In this section of the tutorial we will teach you how to run on the grid. There are two main advantages to running on the grid: First, you have access to the vast computing power of the grid, which means even very lengthy jobs can finish within hours, instead of days or weeks. Second, you have direct access to all the datasets available on the grid, which means you don’t need to download them to your site first, which can save you hours if not days of time. There are also two main disadvantages: First, for all but the simplest jobs your turnaround time will be measured in hours, if not days. And this time can vary depending on the load at the various grid sites. Second, there are more things beyond your control that can go wrong, e.g. the only grid site with your samples may experience problems and go offline for a day or two thereby delaying the execution of your jobs.

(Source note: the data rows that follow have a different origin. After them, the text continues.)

(* ===== verification/TypesLock.v ===== *)
(** x/lockup/types/lock.pb.go in full: the methods of Lock and Locks as generated,
    with the pointers of the list, on the encoder and decoder of LockPb.v; the tables of
    both messages; and the proof that the methods are those of Gogo.v over the tables,
    and, for a list without nil, those LockPb.v writes for the stored locks. *)

From stdpp Require Import base list strings.
From Stdlib Require Import ZArith Lia.
From Stdlib.Init Require Import Byte.
From S2P Require Import Prelude Sdk LockPb ProtoTable ProtoTableProps Gogo.

Local Open Scope Z_scope.

Definition lockup_lock_helpers : WireRuntime := gogo_helpers.

(** The field of a customtype: a string in the descriptor, a Go type with the methods
    of a message in the code; gogoproto generates no getter for it. *)
Definition customtypes : list (string * string) := [("lockup.v1.Lock", "amount")].

(** [Locks] with its slice of pointers. *)
Record LocksMsg := MkLocksMsg { LocksMsg_Locks : list (option Lock) }.

Section Messages.
Context `{SdkMath}.

(** math.Int as a field. *)
Definition Int_codec : Codec Z :=
  MkCodec 0 Int_Size Int_Marshal (Ok []) (fun _ _ bz => Int_Unmarshal bz) (fun a => int_ok a = true).

(** * Lock *)

Definition Lock_PtrSize (m : option Lock) : Z := match m with Some m => Lock_Size m | None => 0 end.

Definition Lock_MarshalTo (m : Lock) (dAtA : bytes) : outcome (bytes * Z) :=
  let size := Lock_Size m in
  if zlen dAtA <? size then Panic SliceBounds else
  buf ← Lock_MarshalToSizedBuffer m;
  if size <? zlen buf then Panic SliceBounds else
  Ok (take (Z.to_nat (size - zlen buf)) dAtA ++ buf ++ drop (Z.to_nat size) dAtA, zlen buf).

(** [Unmarshal] on a message that has been written to. *)
Definition Lock_Merge (m : Lock) (dAtA : bytes) : outcome Lock :=
  Lock_Unmarshal_loop (length dAtA) m (0, dAtA).

Definition Lock_desc : Desc Lock :=
  pb_desc "lockup.v1.Lock" "Lock"
    [MkField KString 1 "unlock_date" "UnlockDate" UnlockDate (fun v m => MkLock v (LockAmount m));
     MkField (KVal Int_codec) 2 "amount" "Amount" LockAmount (fun v m => MkLock (UnlockDate m) v)]
    (MkLock EmptyString 0).

Definition Lock_codec : Codec Lock := pb_codec lockup_lock_helpers Lock_desc.

(** * Locks *)

(** [m.Locks[iNdEx].MarshalToSizedBuffer]: a nil lock is dereferenced. *)
Definition Lock_PtrMarshalToSizedBuffer (m : option Lock) : outcome bytes :=
  match m with Some m => Lock_MarshalToSizedBuffer m | None => Panic NilDeref end.

Definition LocksMsg_Size (m : option LocksMsg) : Z :=
  match m with
  | None => 0
  | Some m => foldl (fun n e => let l := Lock_PtrSize e in n + (1 + l + sovLock (uint64 l))) 0 (LocksMsg_Locks m)
  end.

(** The loop [for iNdEx := len(m.Locks) - 1; iNdEx >= 0; iNdEx--]. *)
Fixpoint LocksMsg_loop (ls : list (option Lock)) : outcome bytes :=
  match ls with
  | [] => Ok []
  | e :: ls' =>
      buf ← LocksMsg_loop ls';
      bz ← Lock_PtrMarshalToSizedBuffer e;
      Ok (x0a :: encodeVarintLock (uint64 (zlen bz)) ++ bz ++ buf)
  end.
Definition LocksMsg_MarshalToSizedBuffer (m : LocksMsg) : outcome bytes := LocksMsg_loop (LocksMsg_Locks m).

Definition LocksMsg_Marshal (m : LocksMsg) : outcome bytes :=
  buf ← LocksMsg_MarshalToSizedBuffer m;
  sized_buffer (LocksMsg_Size (Some m)) buf.

Definition LocksMsg_MarshalTo (m : LocksMsg) (dAtA : bytes) : outcome (bytes * Z) :=
  let size := LocksMsg_Size (Some m) in
  if zlen dAtA <? size then Panic SliceBounds else
  buf ← LocksMsg_MarshalToSizedBuffer m;
  if size <? zlen buf then Panic SliceBounds else
  Ok (take (Z.to_nat (size - zlen buf)) dAtA ++ buf ++ drop (Z.to_nat size) dAtA, zlen buf).

Fixpoint LocksMsg_Unmarshal_loop (fuel : nat) (m : list (option Lock)) (r : reader)
    : outcome (list (option Lock)) :=
  match r.2 with
  | [] => Ok m
  | _ :: _ =>
    match fuel with
    | O => OutOfFuel
    | S fuel' =>
      '(fieldNum, wireType, r1) ← read_tag "Locks" r;
      if fieldNum =? 1 then
        if negb (wireType =? 2)
        then Err (FmtErr "proto: wrong wireType = %d for field Locks") else
        '(bz, r2) ← read_delimited r1;
        l ← Lock_Unmarshal bz;
        LocksMsg_Unmarshal_loop fuel' (m ++ [Some l]) r2
      else
        r2 ← skip_field r;
        LocksMsg_Unmarshal_loop fuel' m r2
    end
  end.
Definition LocksMsg_Unmarshal (m : LocksMsg) (dAtA : bytes) : outcome LocksMsg :=
  MkLocksMsg <$> LocksMsg_Unmarshal_loop (length dAtA) (LocksMsg_Locks m) (0, dAtA).

Definition Locks_desc : Desc LocksMsg :=
  pb_desc "lockup.v1.Locks" "Locks"
    [MkField (KRep Lock_codec) 1 "locks" "Locks" LocksMsg_Locks (fun v _ => MkLocksMsg v)]
    (MkLocksMsg []).

(** Both messages of the file. *)
Definition lock_pb_messages : list pb_message :=
  [MkPbMessage Lock_desc Lock_PtrSize Lock_Marshal Lock_MarshalTo Lock_Merge;
   MkPbMessage Locks_desc LocksMsg_Size LocksMsg_Marshal LocksMsg_MarshalTo LocksMsg_Unmarshal].
End Messages.

(** * The methods are those of the tables *)

(** The errors of the loops are the ones of the file. *)
Lemma gogo_rt_error e : rt_error (H := gogo_helpers) e = e.
Proof. unfold rt_error. cbn. by repeat case_decide. Qed.

Lemma gogo_wrap {A} (m : outcome A) : wrap_err (rt_error (H := gogo_helpers)) m = m.
Proof. destruct m as [a|e|p|]; cbn; by rewrite ?gogo_rt_error. Qed.

#[local] Existing Instance gogo_helpers.

Section Tables.
Context `{SdkMath}.

Lemma Lock_Size_table m : Lock_Size m = Size (H := gogo_helpers) Lock_desc m.
Proof.
  unfold Lock_Size, Size. cbn [d_fields Lock_desc pb_desc foldr f_kind f_get kind_size d_unknown c_size Int_codec].
  unfold len_size. cbn [Sov gogo_helpers]. change (zlen (@nil byte)) with 0. lia.
Qed.

Lemma Lock_Marshal_table m :
  Lock_MarshalToSizedBuffer m = pb_MarshalToSizedBuffer gogo_helpers Lock_desc m.
Proof.
  unfold Lock_MarshalToSizedBuffer, pb_MarshalToSizedBuffer.
  cbn [d_fields Lock_desc pb_desc fields_bytes f_kind f_get kind_bytes d_unknown mbind outcome_bind c_marshal Int_codec].
  unfold Int_Size. destruct (Int_Marshal (LockAmount m)) as [amt|e|p|]; cbn [mbind outcome_bind]; try done.
  unfold delimited. cbn [EncodeVarint gogo_helpers]. rewrite app_nil_r.
  case_match; [by rewrite <- app_comm_cons, <- app_assoc|done].
Qed.

Lemma gogo_skip {T} (d : Desc T) x r :
  keep_unknown (H := gogo_helpers) d true x r = (r2 ← skip_field r; Ok (x, r2)).
Proof.
  unfold keep_unknown, skip_field. cbn [Skip ErrInvalidLength gogo_helpers].
  destruct (skipLock r.2) as [n|e|p|]; cbn [mbind outcome_bind]; try done. by repeat case_match.
Qed.

Lemma Lock_Unmarshal_table fuel : forall m r,
  Lock_Unmarshal_loop fuel m r = unmarshal_loop (H := gogo_helpers) Lock_desc fuel true m r.
Proof.
  induction fuel as [|fuel IH]; intros m r; cbn [Lock_Unmarshal_loop unmarshal_loop]; [done|].
  destruct r.2; [done|]. unfold read_one. rewrite gogo_wrap, gogo_skip.
  cbn [d_goname Lock_desc pb_desc].
  destruct (read_tag "Lock" r) as [[[num wt] r1]|e|p|]; cbn [mbind outcome_bind]; try done.
  unfold find_field. cbn [d_fields Lock_desc pb_desc list_find f_num].
  destruct (Z.eqb_spec num 1) as [->|N1]; [|destruct (Z.eqb_spec num 2) as [->|N2]].
  - rewrite decide_True by done. cbn [fmap option_fmap option_map snd].
    unfold read_field. cbn [id f_kind wire_type f_goname f_get f_set]. destruct (negb (wt =? 2)); [reflexivity|].
    cbn [read_kind]. rewrite gogo_wrap.
    destruct (read_delimited r1) as [[bz r2]|e|p|]; cbn [mbind outcome_bind]; try done.
  - rewrite decide_False, decide_True by done. cbn [fmap option_fmap option_map snd prod_map].
    unfold read_field. cbn [id f_kind wire_type f_goname f_get f_set]. destruct (negb (wt =? 2)); [reflexivity|].
    cbn [read_kind]. rewrite gogo_wrap.
    destruct (read_delimited r1) as [[bz r2]|e|p|]; cbn [mbind outcome_bind c_unmarshal Int_codec]; try done.
    destruct (Int_Unmarshal bz) as [a|e|p|]; cbn [mbind outcome_bind]; try done.
  - rewrite !decide_False by (intros E; congruence). cbn [fmap option_fmap option_map].
    destruct (skip_field r) as [r2|e|p|]; cbn [mbind outcome_bind]; try done.
Qed.

Lemma pb_MarshalTo_eq {T} (d : Desc T) m dAtA :
  (let size := Size (H := gogo_helpers) d m in
   if zlen dAtA <? size then Panic SliceBounds else
   buf ← pb_MarshalToSizedBuffer gogo_helpers d m;
   if size <? zlen buf then Panic SliceBounds else
   Ok (take (Z.to_nat (size - zlen buf)) dAtA ++ buf ++ drop (Z.to_nat size) dAtA, zlen buf))
  = pb_MarshalTo gogo_helpers d m dAtA.
Proof. done. Qed.

(** ** Locks *)

Lemma LocksMsg_Size_table m : LocksMsg_Size (Some m) = Size (H := gogo_helpers) Locks_desc m.
Proof.
  unfold Size. cbn [LocksMsg_Size d_fields Locks_desc pb_desc foldr f_kind f_get kind_size d_unknown].
  change (zlen (@nil byte)) with 0. rewrite Z.add_0_r.
  destruct m as [ls]. cbn [LocksMsg_Locks].
  assert (forall n, foldl (fun n e => let l := Lock_PtrSize e in n + (1 + l + sovLock (uint64 l))) n ls
    = n + rep_size (H := gogo_helpers) Lock_codec ls) as A; [|by rewrite A].
  induction ls as [|e ls IH]; intros n; [cbn; lia|]. cbn [foldl]. rewrite IH.
  change (rep_size Lock_codec (e :: ls)) with (len_size (elem_size Lock_codec e) + rep_size Lock_codec ls).
  assert (elem_size Lock_codec e = Lock_PtrSize e) as ->
    by (destruct e as [m|]; [symmetry; apply Lock_Size_table|done]).
  unfold len_size. cbn [Sov gogo_helpers]. lia.
Qed.

Lemma Locks_Marshal_table m :
  LocksMsg_MarshalToSizedBuffer m = pb_MarshalToSizedBuffer gogo_helpers Locks_desc m.
Proof.
  unfold LocksMsg_MarshalToSizedBuffer, pb_MarshalToSizedBuffer.
  cbn [d_fields Locks_desc pb_desc fields_bytes f_kind f_get kind_bytes d_unknown mbind outcome_bind].
  assert (forall ls, LocksMsg_loop ls = rep_bytes (H := gogo_helpers) Lock_codec x0a ls) as A.
  { induction ls as [|e ls IH]; cbn [LocksMsg_loop rep_bytes]; [done|]. rewrite IH.
    assert (elem_marshal Lock_codec e = Lock_PtrMarshalToSizedBuffer e) as ->
      by (destruct e as [l|]; [symmetry; apply Lock_Marshal_table|done]).
    destruct (rep_bytes _ _ ls) as [buf|e'|p|]; cbn [mbind outcome_bind]; try done.
    destruct (Lock_PtrMarshalToSizedBuffer e) as [bz|e'|p|]; cbn [mbind outcome_bind]; try done.
    unfold delimited. cbn [EncodeVarint gogo_helpers]. by rewrite <- app_comm_cons, <- app_assoc. }
  rewrite A. change (field_tag _) with x0a.
  destruct (rep_bytes _ _ _) as [buf|e'|p|]; cbn [mbind outcome_bind]; try done. by rewrite app_nil_r.
Qed.

Lemma Locks_Unmarshal_table fuel : forall m r,
  MkLocksMsg <$> LocksMsg_Unmarshal_loop fuel m r
  = unmarshal_loop (H := gogo_helpers) Locks_desc fuel true (MkLocksMsg m) r.
Proof.
  induction fuel as [|fuel IH]; intros m r; cbn [LocksMsg_Unmarshal_loop unmarshal_loop];
    destruct r.2; try done. unfold read_one. rewrite gogo_wrap, gogo_skip.
  cbn [d_goname Locks_desc pb_desc].
  destruct (read_tag "Locks" r) as [[[num wt] r1]|e|p|]; cbn [mbind outcome_bind]; try done.
  unfold find_field. cbn [d_fields Locks_desc pb_desc list_find f_num].
  destruct (Z.eqb_spec num 1) as [->|N1].
  - rewrite decide_True by done. cbn [fmap option_fmap option_map snd].
    unfold read_field. cbn [id f_kind wire_type f_goname f_get f_set LocksMsg_Locks].
    destruct (negb (wt =? 2)); [reflexivity|]. cbn [read_kind]. rewrite gogo_wrap.
    destruct (read_delimited r1) as [[bz r2]|e|p|]; cbn [mbind outcome_bind]; try done.
    cbn [c_unmarshal c_empty Lock_codec pb_codec]. unfold pb_Unmarshal, Unmarshal.
    unfold Lock_Unmarshal. rewrite Lock_Unmarshal_table. cbn [d_empty Lock_desc pb_desc].
    destruct (unmarshal_loop Lock_desc (length bz) true (MkLock "" 0) (0, bz)) as [lk|e|p|];
      cbn [mbind outcome_bind]; try done.
  - rewrite decide_False by congruence. cbn [fmap option_fmap option_map].
    destruct (skip_field r) as [r2|e|p|]; cbn [mbind outcome_bind]; try done.
Qed.

(** ** A list without nil: the stored locks *)

Lemma stored_Locks_loop ls : LocksMsg_loop (map Some ls) = Locks_MarshalToSizedBuffer ls.
Proof. induction ls as [|l ls IH]; cbn [map LocksMsg_loop Locks_MarshalToSizedBuffer]; [done|]. by rewrite IH. Qed.

Lemma stored_Locks_size ls : LocksMsg_Size (Some (MkLocksMsg (map Some ls))) = Locks_Size (MkLocks ls).
Proof.
  cbn [LocksMsg_Size LocksMsg_Locks]. unfold Locks_Size. cbn [LockList]. generalize 0.
  induction ls as [|l ls IH]; intros n; cbn [map foldl]; [done|]. apply IH.
Qed.

Lemma stored_Locks_unmarshal fuel : forall ls r,
  LocksMsg_Unmarshal_loop fuel (map Some ls) r = map Some <$> Locks_Unmarshal_loop fuel ls r.
Proof.
  induction fuel as [|fuel IH]; intros ls r; cbn [LocksMsg_Unmarshal_loop Locks_Unmarshal_loop];
    destruct r.2; try done.
  destruct (read_tag "Locks" r) as [[[num wt] r1]|e|p|]; cbn [mbind outcome_bind]; try done.
  destruct (num =? 1).
  - destruct (negb (wt =? 2)); [done|].
    destruct (read_delimited r1) as [[bz r2]|e|p|]; cbn [mbind outcome_bind]; try done.
    destruct (Lock_Unmarshal bz) as [lk|e|p|]; cbn [mbind outcome_bind]; try done.
    rewrite <- IH. by rewrite map_app.
  - destruct (skip_field r) as [r2|e|p|]; cbn [mbind outcome_bind]; try done.
Qed.

(** What the keeper stores and reads is the message of the package. *)
Lemma stored_locks_are_messages ls bz :
  LocksMsg_Marshal (MkLocksMsg (map Some ls)) = Locks_Marshal (MkLocks ls) /\
  LocksMsg_Unmarshal (MkLocksMsg []) bz = (fun m => MkLocksMsg (map Some (LockList m))) <$> Locks_Unmarshal bz.
Proof.
  split.
  - unfold LocksMsg_Marshal, LocksMsg_MarshalToSizedBuffer, Locks_Marshal. cbn [LocksMsg_Locks LockList].
    by rewrite stored_Locks_loop, stored_Locks_size.
  - unfold LocksMsg_Unmarshal, Locks_Unmarshal. cbn [LocksMsg_Locks].
    rewrite (stored_Locks_unmarshal _ [] (0, bz)). by destruct (Locks_Unmarshal_loop _ _ _).
Qed.
End Tables.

Users of AthAnalysis or any other Athena project can learn how to submit jobs to the grid at this link
As a first step, set up the Panda client which will be needed for running on the grid. You should set these up before setting up root, so it’s probably best to start from a clean shell and issue the commands:
setupATLAS
lsetup panda
Now navigate to your working area, and setup your Analysis Release, following the recommendations above What to do everytime you log in
The nice thing about using EventLoop is that you don’t have to change any of your algorithms code, we simply change the driver in the steering script. It is recommended that you use a separate submit script when running on the grid.
Let’s copy the content of ATestRun_eljob.py
all the way up to, and
including, the driver.submit()
statement into a new file
ATestSubmit.py
.
If you did the section on direct access of file on the grid the
configuration for SampleHandler should already be set, otherwise open
ATestSubmit.py
and comment out the directory scan and instead scan
using Rucio (shown below). Note since we are just testing this
functionality we will use a very small input dataset
so your job will run quickly and you can have quick feedback
regarding the success (let’s hope it’s a success) of your job.
# inputFilePath = os.getenv( 'ALRB_TutorialData' ) + '/mc16_13TeV.410470.PhPy8EG_A14_ttbar_hdamp258p75_nonallhad.deriv.DAOD_PHYS.e6337_s3126_r10201_p4172/'
# ROOT.SH.ScanDir().filePattern( 'DAOD_PHYS.21569875._001323.pool.root.1' ).scan( sh, inputFilePath )
ROOT.SH.scanRucio(sh, 'data16_13TeV.periodAllYear.physics_Main.PhysCont.DAOD_ZMUMU.repro21_v01/' )
Next, replace the driver with the PrunDriver
:
# driver = ROOT.EL.DirectDriver()
driver = ROOT.EL.PrunDriver()
We actually need to specify a structure to the output dataset name, as
our input sample has a really really long name, and by default the
output dataset name will contain (among other strings) this input
dataset name which is too long for the Grid to handle. So after you’ve
defined this PrunDriver
add:
driver.options().setString("nc_outputSampleName", "user.<nickname>.grid_test_run")
where you should replace <nickname>
with your Grid nickname (usually
same as your lxplus username), the argument [2]
will put the dataset ID
(MC ID or run number) and [6]
will put the AMI tags (basically we are
removing this “physics short” text). Note that if you wanted to rerun
this again with the same input but a slightly different analysis
setting you would need to come up with a different output dataset name
(or you will get an error telling you this output dataset name already
exists). You need to have unique dataset names.
The PrunDriver
supports a number of optional configuration options
that you might recognize from the prun
program.
Finally, submit the jobs as before:
ATestSubmit.py --submission-dir=submitDir
This job submission process may take a while to complete - do not interrupt it! You will be prompted to enter your Grid certificate password.
You can follow the evolution of your jobs by going to https://bigpanda.cern.ch/user/.
If you need more information on options available for running on the grid, check out the grid driver documentation.